Kurspflege 

Unter Kurspflege, die auch als Kursintervention, Kursstabilisierung oder Kursstützung bezeichnet wird, versteht der Finanzmarkt gezielte Transaktionen von Marktteilnehmern. Diese Käufe oder Verkäufe haben zum Ziel, den Börsenkurs eines Wertpapiers, einer Währung oder eines Rohstoffes in einem bestimmten Trend zu stabilisieren oder zu korrigieren. 

Kurspflege als Korrektiv 

Die Kurspflege verhindert starke Ausschläge des Börsenkurses der verschiedenen Finanzinstrumente. Entsprechend werden Wertpapiere, Devisen oder Rohstoffe bei unerwünscht starken Kursaufschwüngen verkauft, umgekehrt bei unerwünscht starken Kursstürzen werden die gehandelten Titel gekauft. 

Emissionsbanken greifen oft nach Neuemissionen zum Mittel der Kursintervention, um den Erfolg eines Börsenganges nicht durch schnell nachgebende Aktienkurse zu gefährden. Notenbanken intervenieren ebenfalls am Devisenmarkt, um bestimmte Währungen gezielt zu stützen. Besonders in Systemen mit Wechselkursbandbreiten ist die Kursintervention unabdingbar. 

Verschiedene Möglichkeiten der Kurspflege 

Banken oder die Gesellschaft selbst kaufen bei der sogenannten reinen Stabilisierung (pure stabilization) in Phasen fallender Kurse Aktien regulär und transparent über die Börse zurück. 

Durch die anfängliche Platzierung von mehr Aktien als eigentlich zu emittieren sind oder durch eine Kapitalerhöhung neu entstanden sind wird bei Kurspflege über Shortpositionen meist über die Wertpapierleihe eines Greenshoes eine Verbindlichkeit aufgebaut. Diese stellt sich entweder durch Aktienrückkauf oder durch Umwandlung der Leihe in einen Kauf wieder glatt. 

Konsortialbanken stützen den Kurs bei vergleichsweise selten vorkommenden Strafgeboten (penalty bids), indem sie Verkaufsaufträge ihrer Kunden über das entsprechende Wertpapier zurückhalten oder selbst erwerben. 
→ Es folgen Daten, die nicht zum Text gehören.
(** ** Events and filters: properties *)

Section events.
Context {json MB : Type} `{HJ : JSON json} `{HJL : !JSONLaws json} `{HI : INET} `{HIL : !INETLaws}.
Context (cfg : SDMBNConfig) (proc : bytes → bytes → MB → MB).
Implicit Types (s : Lib json MB) (f g : EventFilter).

(** The id of the request for events is kept in a [char]: a packet that a filter
    processes with events is processed, and the event that follows bears the id as
    a signed byte; there is none if that is not positive, as for the ids from 128 to
    256. *)
Theorem event_ids_truncated s g inj hdr pkt s' :
  matches_filter pkt (filters s) = Some (Some g) → action g = Some EVENT_ACTION_PROCESS →
  run (got_packet cfg proc inj hdr pkt) s = Some s' →
  mb s' = proc hdr pkt (mb s) ∧
  (if (0 <? int8 (id g))%Z
   then ∃ ev, json_compose_reprocess_event (int8 (id g)) (-1) hdr pkt = Some ev ∧ sent_msgs s' = sent_msgs s ++ [(Event_conn, ev)]
   else sent_msgs s' = sent_msgs s) ∧
  ((128 ≤ id g ≤ 256)%Z → sent_msgs s' = sent_msgs s).
Proof.
  intros Hm Ha. unfold run, got_packet, sdmbn_preprocess_packet, lock_processing, update. unfold mbind at 1, M_bind at 1.
  unfold mbind at 1, M_bind at 1. destruct (lock_processing_pkt s) eqn:Hl; [done|]. cbn [fmap option_fmap option_map].
  unfold get, mbind at 1, M_bind at 1. simpl. unfold lift at 1. rw Hm. unfold mbind at 1, M_bind at 1. simpl. rw Ha. simpl.
  assert ((128 ≤ id g ≤ 256)%Z → (0 <? int8 (id g))%Z = false) as Hid.
  { intros Hid. apply Z.ltb_ge. unfold int8, wrap_s. Z.div_mod_to_equations. lia. }
  unfold mbind at 1, M_bind at 1. simpl. unfold mbind at 1, M_bind at 1. unfold mbind at 1, M_bind at 1. unfold modify.
  match goal with |- context [sdmbn_notify_packet_received cfg ?x] => destruct (notify_received cfg x) as (s2 & Hn & Hm2 & _ & _ & Hs2) end.
  rw Hn. simpl in Hm2, Hs2. destruct (0 <? int8 (id g))%Z eqn:Hpos.
  - unfold sdmbn_postprocess_packet, when, lift, mbind, M_bind. simpl. rw Hpos. unfold sdmbn_raise_reprocess, lift, mbind, M_bind.
    destruct (json_compose_reprocess_event (int8 (id g)) (-1) hdr pkt) as [ev|] eqn:Hev; [|done]. simpl.
    intros [= <-]. simpl. split_and!; [done|exists ev; by rw Hs2|intros Hr; by apply Hid in Hr].
  - unfold sdmbn_postprocess_packet, when, lift, mbind, M_bind. simpl. rw Hpos. intros [= <-]. simpl. by rw Hm2 Hs2.
Qed.

(** An event carries its packet: what one instance raises for a packet, another
    one that gets the message processes, with the same header and the same bytes. *)
Theorem reprocess_roundtrip i h hdr pkt :
  Forall (λ x, 0 ≤ x < 256)%Z (hdr ++ pkt) → Z.of_nat (length hdr) = sizeof_pkthdr → caplen hdr = Z.of_nat (length pkt) →
  (0 < Z.of_nat (length pkt) < 2 ^ 30)%Z →
  ∃ ev, json_compose_reprocess_event i h hdr pkt = Some ev ∧
    ∀ process s, run (event_message (Some process) ev) s =
      snd <$> process hdr pkt (set_stats (λ c, if decide (events_count = c) then int32 (stats s c + 1) else stats s c) s).
Proof.
  intros [Hh Hp]%Forall_app Hlh Hcap Hlp.
  assert (∀ l : bytes, (0 < Z.of_nat (length l) < 2 ^ 30)%Z →
    json_compose_base64_field l (Z.of_nat (length l)) = Some (new_string (encode_loop l))) as Hfield.
  { intros l Hl. unfold json_compose_base64_field. by rw (encode_whole l Hl). }
  set (fields := [("type", new_string "reprocess"); ("id", new_int i); ("hashkey", new_int h);
    ("header", new_string (encode_loop hdr)); ("packet", new_string (encode_loop pkt))]).
  exists (object fields). split.
  { unfold json_compose_reprocess_event. rw (int32_small (caplen hdr)); [|lia]. rw Hcap.
    assert (json_compose_base64_field hdr sizeof_pkthdr = Some (new_string (encode_loop hdr))) as ->
      by (rw -Hlh; apply Hfield; unfold sizeof_pkthdr in Hlh; lia).
    rw (Hfield pkt Hlp). reflexivity. }
  assert (∀ k v, foldl (λ r kv, if (kv.1 =? k)%string then Some kv.2 else r) None fields = Some v → object_get (object fields) k = Some v) as Hg
    by (intros k v <-; apply get_field).
  intros process s. unfold event_message, run. rw (Hg "id" (new_int i) eq_refl) bind_lift (Hg "type" _ eq_refl) bind_lift.
  cbv zeta. rw get_string_new. change ("reprocess" =? "reprocess")%string with true. cbv iota.
  unfold call, handle_reprocess_event, need. rw (Hg "hashkey" _ eq_refl) bind_mret. cbv zeta.
  rw (Hg "header" _ eq_refl) bind_mret get_string_new (proj1 (decode_encode hdr Hh)) bind_lift.
  rw (Hg "packet" _ eq_refl) bind_mret get_string_new (proj1 (decode_encode pkt Hp)) bind_lift.
  unfold add_to. rw bind_modify. unfold inject, call. by destruct (process hdr pkt _) as [[n s1]|].
Qed.
(** A key of a message that only gives one member. *)
Definition only (name : string) (v : json) : PerflowKey := json_parse_perflow_key (object [(name, v)]).

Lemma build_packet_key_src pkt p :
  build_packet_key pkt = Some p → ∃ x, IP.get32 pkt 26 = Some x ∧ nw_src p = Some x ∧ tp_flip p = None.
Proof.
  unfold build_packet_key. intros (dl & _ & Hr)%bind_Some. destruct (negb (dl =? ETHERTYPE_IP)%Z); [done|].
  apply bind_Some in Hr as (x & Hx & (dst & _ & (proto & _ & (vhl & _ & Hr)%bind_Some)%bind_Some)%bind_Some).
  exists x. split; [done|]. destruct ((proto =? IPPROTO_TCP)%Z || (proto =? IPPROTO_UDP)%Z); [|by injection Hr as <-].
  by apply bind_Some in Hr as (sp & _ & (dp & _ & (d & _ & [= <-])%bind_Some)%bind_Some).
Qed.

Lemma only_nw_src v : only "nw_src" v = mkPerflowKey (default 0%Z (inet_aton (get_string v))) 0%Z 0%Z 0%Z 0%Z 0%Z 0%Z 0%Z 253 0%Z.
Proof. unfold only, json_parse_perflow_key, received, absent. rw !get_field. reflexivity. Qed.
Lemma only_tp_dst v : only "tp_dst" v = mkPerflowKey 0%Z 0%Z 0%Z 0%Z 0%Z (NU.htons (get_int v)) 0%Z 0%Z 223 0%Z.
Proof. unfold only, json_parse_perflow_key, received, absent. rw !get_field. reflexivity. Qed.

(** A filter that only looks at one member. *)
Definition looks_at (k : PerflowKey) (bit : Z) : Prop :=
  ∀ w, w ∈ [WILDCARD_DL_TYPE; WILDCARD_NW_SRC; WILDCARD_NW_SRC_MASK; WILDCARD_NW_DST; WILDCARD_NW_DST_MASK; WILDCARD_NW_PROTO;
    WILDCARD_TP_SRC; WILDCARD_TP_DST] → wild k w = negb (w =? bit)%Z.

Lemma filter_src_only k p : looks_at k WILDCARD_NW_SRC →
  filter_ok k p = (x ← nw_src p; Some (Z.land (nw_src k) 0xFFFFFFFF =? Z.land x 0xFFFFFFFF)%Z).
Proof.
  intros Hw. unfold filter_ok, addr_mask, member_ok, addr_ok, port_ok. rw !Hw; [|set_solver..]. set (M := 0xFFFFFFFF%Z).
  cbn -[Z.land M]. destruct (nw_src p) as [x|]; [|done]. cbn -[Z.land M]. by destruct (Z.land _ M =? Z.land x M)%Z.
Qed.
Lemma filter_dst_only k p : looks_at k WILDCARD_TP_DST →
  filter_ok k p = port_ok false (tp_dst k) (tp_src k) (tp_dst p) (tp_flip p).
Proof.
  intros Hw. unfold filter_ok, addr_mask, member_ok, addr_ok. rw !Hw; [|set_solver..]. by destruct (port_ok _ _ _ _ _).
Qed.

Lemma only_looks_at y z :
  looks_at (mkPerflowKey y 0%Z 0%Z 0%Z 0%Z 0%Z 0%Z 0%Z 253 0%Z) WILDCARD_NW_SRC ∧
  looks_at (mkPerflowKey 0%Z 0%Z 0%Z 0%Z 0%Z z 0%Z 0%Z 223 0%Z) WILDCARD_TP_DST.
Proof. split; intros w Hw; repeat (apply elem_of_cons in Hw as [->|Hw]; [reflexivity|]); by apply elem_of_nil in Hw. Qed.

(** The two byte orders of an address. *)
Lemma word_at_reversed l x : Forall (λ x, 0 ≤ x < 256)%Z l → IP.get32 l 0 = Some x →
  ∀ a b c d, Forall (λ x, 0 ≤ x < 256)%Z [a; b; c; d] → length l = 4 → word_at [a; b; c; d] 0 = x ↔ l = [d; c; b; a].
Proof.
  intros Hl Hx a b c d Ha Hlen. destruct l as [|p [|q [|r [|t [|]]]]]; try done.
  injection Hx as <-. repeat (apply Forall_cons in Hl as [? Hl]). repeat (apply Forall_cons in Ha as [? Ha]).
  unfold word_at. simpl. split; [|intros [= -> -> -> ->]; lia]. intros He.
  assert (a = t ∧ b = r ∧ c = q ∧ d = p) as (-> & -> & -> & ->); [lia|done].
Qed.

(** The addresses of filters and packets are compared in different byte orders:
    a filter for the address a.b.c.d, as the controller writes it, selects the
    packets from d.c.b.a and no others; and a filter for a port selects the packets
    to the port with its two bytes exchanged, and has no defined result for any
    other port, since [tp_flip] of the packet's key was never written. *)
Theorem filter_selects_reversed a b c d n pkt p x :
  Forall (λ x, 0 ≤ x < 256)%Z ([a; b; c; d] ++ pkt) → (0 ≤ n < 65536)%Z → build_packet_key pkt = Some p →
  (∀ src, IP.slice pkt 26 4 = Some src →
     filter_ok (only "nw_src" (new_string (inet_ntoa (word_at [a; b; c; d] 0)))) p = Some (bool_decide (src = [d; c; b; a]))) ∧
  (tp_dst p = Some x → filter_ok (only "tp_dst" (new_int n)) p = if (x =? NU.htons n)%Z then Some true else None).
Proof.
  intros [Ha Hpkt]%Forall_app Hn Hp. destruct (build_packet_key_src _ _ Hp) as (y & Hy & Hsrc & Hflip). split.
  - intros src Hs. rw only_nw_src get_string_new. assert (0 ≤ word_at [a; b; c; d] 0 < 2 ^ 32)%Z as Hw.
    { repeat (apply Forall_cons in Ha as [? Ha]). unfold word_at. simpl. lia. }
    rw inet_aton_ntoa //. rw (filter_src_only _ p (proj1 (only_looks_at _ 0%Z))) Hsrc /=.
    assert (Forall (λ x, 0 ≤ x < 256)%Z src ∧ length src = 4 ∧ IP.get32 src 0 = Some y) as (Hb & Hl & Hg).
    { revert Hs Hy. unfold IP.slice. case_decide as Hd; [|done]. intros [= <-] Hy. split; [by apply Forall_take, Forall_drop|].
      split; [rw length_take_le // length_drop; lia|]. rw -Hy. unfold IP.get32, IP.get16, IP.get8. simpl.
      by rw !lookup_take_lt ?lookup_drop; try lia. }
    assert (0 ≤ y < 2 ^ 32)%Z as Hyb.
    { revert Hy. unfold IP.get32. intros (u & Hu & (v & Hv & [= <-])%bind_Some)%bind_Some.
      apply (IP.get16_bounds _ _ _ Hpkt) in Hu, Hv. lia. }
    f_equal. change 0xFFFFFFFF%Z with (Z.ones 32). rw !Z.land_ones // !Z.mod_small //.
    apply eq_true_iff_eq. rw Z.eqb_eq bool_decide_eq_true. by apply word_at_reversed.
  - intros Hx. rw only_tp_dst get_int_new; [|lia]. rw (filter_dst_only _ p (proj2 (only_looks_at 0%Z _))). unfold port_ok.
    rw Hx Hflip /= Z.eqb_sym. by destruct (x =? NU.htons n)%Z.
Qed.
End events.

(** ** Concrete packets *)

(** Ethernet, IPv4 and the first bytes of TCP: from [src] to port 80. *)
Definition frame (src : bytes) (port : Z) : bytes :=
  [0; 1; 2; 3; 4; 5; 6; 7; 8; 9; 10; 11; 8; 0]%Z ++
  [69; 0; 0; 40; 0; 1; 64; 0; 64; 6; 0; 0]%Z ++ src ++ [10; 0; 0; 2]%Z ++
  [156; 64; port / 256; port mod 256; 0; 0; 0; 1; 0; 0; 0; 0; 80; 2; 255; 255; 0; 0; 0; 0]%Z.
Definition header : bytes := (replicate 16 0 ++ [54; 0; 0; 0; 54; 0; 0; 0])%Z.

Definition http : bytes * bytes := (header, frame [10; 0; 0; 1]%Z 80).
Definition https : bytes * bytes := (header, frame [10; 0; 0; 1]%Z 443).

Definition tcp_key : PerflowKey :=
  (mkPerflowKey 0 0 0 0 0 0 0 6 (without WILDCARD_ALL WILDCARD_NW_PROTO) 0)%Z.
Definition tcp_filter (a : Action) (i : Z) (b : list (bytes * bytes)) : EventFilter := mkFilter 1 tcp_key (Some a) i b.

Definition unlimited : SDMBNConfig := mkConfig (-1) (-1) (-1).

(** The program notes the ports of the packets it processes. *)
Definition noting (hdr pkt : bytes) (m : list bytes) : list bytes := m ++ [default [] (IP.slice pkt 36 2)].
Definition with_filters (fs : list EventFilter) : Lib jval (list bytes) := mkLib [] fs 5 false false (λ _, 0%Z) [].

Lemma collecting_sample b : Forall (held (with_filters [tcp_filter EVENT_ACTION_BUFFER 7 b]) (tcp_filter EVENT_ACTION_BUFFER 7 b)) b →
  collecting (with_filters [tcp_filter EVENT_ACTION_BUFFER 7 b]) (tcp_filter EVENT_ACTION_BUFFER 7 b).
Proof. split; [apply NoDup_singleton|done|done| |done]. simpl. unfold find_filter. simpl. reflexivity. Qed.

(** Two packets wait for a filter, and are processed when it goes. *)
Lemma buffered_packets_in_order_witness :
  let f := tcp_filter EVENT_ACTION_BUFFER 7 [] in let s := with_filters [f] in
  ∃ s1 s2, run (arrive unlimited noting (Some 0%Z) [http; https]) s = Some s1 ∧ mb s1 = [] ∧
    run (events_remove_filter (Some (local_process_packet unlimited noting (Some 1%Z) 0)) 3 tcp_key) s1 = Some s2 ∧
    mb s2 = [[0; 80]; [1; 187]]%Z ∧ filters s2 = [].
Proof.
  intros f s. destruct (buffered_packets_in_order unlimited noting s f [http; https] 1 0 3) as (s1 & s2 & H1 & H2 & _ & H4 & H5 & H6).
  - apply collecting_sample. constructor.
  - repeat constructor.
  - done.
  - simpl. lia.
  - exists s1, s2. split_and!; [exact H1|exact H2|exact H4|rw H5; vm_compute; reflexivity|rw H6; reflexivity].
Defined.

Lemma release_never_ends_witness :
  let f := tcp_filter EVENT_ACTION_BUFFER 7 [http] in
  events_remove_filter (Some (local_process_packet unlimited noting (Some 0%Z) 0)) 100 tcp_key (with_filters [f]) = None.
Proof.
  apply (release_never_ends unlimited noting (with_filters [tcp_filter EVENT_ACTION_BUFFER 7 [http]]) (tcp_filter EVENT_ACTION_BUFFER 7 [http]));
    [|done|by right].
  apply collecting_sample. repeat constructor.
Defined.

(** A filter of request 200 processes a packet, and no event follows. *)
Lemma event_ids_truncated_witness :
  let s := with_filters [tcp_filter EVENT_ACTION_PROCESS 200 []] in
  ∃ s', run (got_packet unlimited noting None header (frame [10; 0; 0; 1]%Z 80)) s = Some s' ∧ mb s' = [[0; 80]]%Z ∧ sent_msgs s' = [].
Proof.
  intros s. assert (bool_decide (is_Some (run (got_packet unlimited noting None header (frame [10; 0; 0; 1]%Z 80)) s)) = true) as [s' Hr]%bool_decide_eq_true
    by (vm_compute; reflexivity).
  exists s'. split; [exact Hr|].
  destruct (event_ids_truncated unlimited noting s (tcp_filter EVENT_ACTION_PROCESS 200 []) None header (frame [10; 0; 0; 1]%Z 80) s')
    as (Hm & _ & Hs); [vm_compute; reflexivity|reflexivity|exact Hr|]. rw Hm Hs; [|simpl; lia]. by split.
Defined.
Kursmanipulation ist keine Kurspflege

Mithilfe der Kursmanipulation soll der Börsenkurs künstlich auf ein bestimmtes Niveau angehoben oder gedrückt werden, das nicht dem inneren Wert entspricht. Kursmanipulationen verfolgen unterschiedliche Ziele. Investoren könnten im Rahmen eines IPOs – im Vertrauen auf die Kurspflege der Emissionsbank versuchen – Kursschwankungen auslösen, um von  diesen zu profitieren. 

Beispielsweise könnte der Emittent auch vor einer Kapitalerhöhung übertrieben freundliche Informationen verbreiten, um den Kurs eines Wertpapiers zu pushen und so gesteigerte Erlöse zu generieren. Derartige Eingriffe in den Markt haben mit Kurspflege nichts mehr zu tun.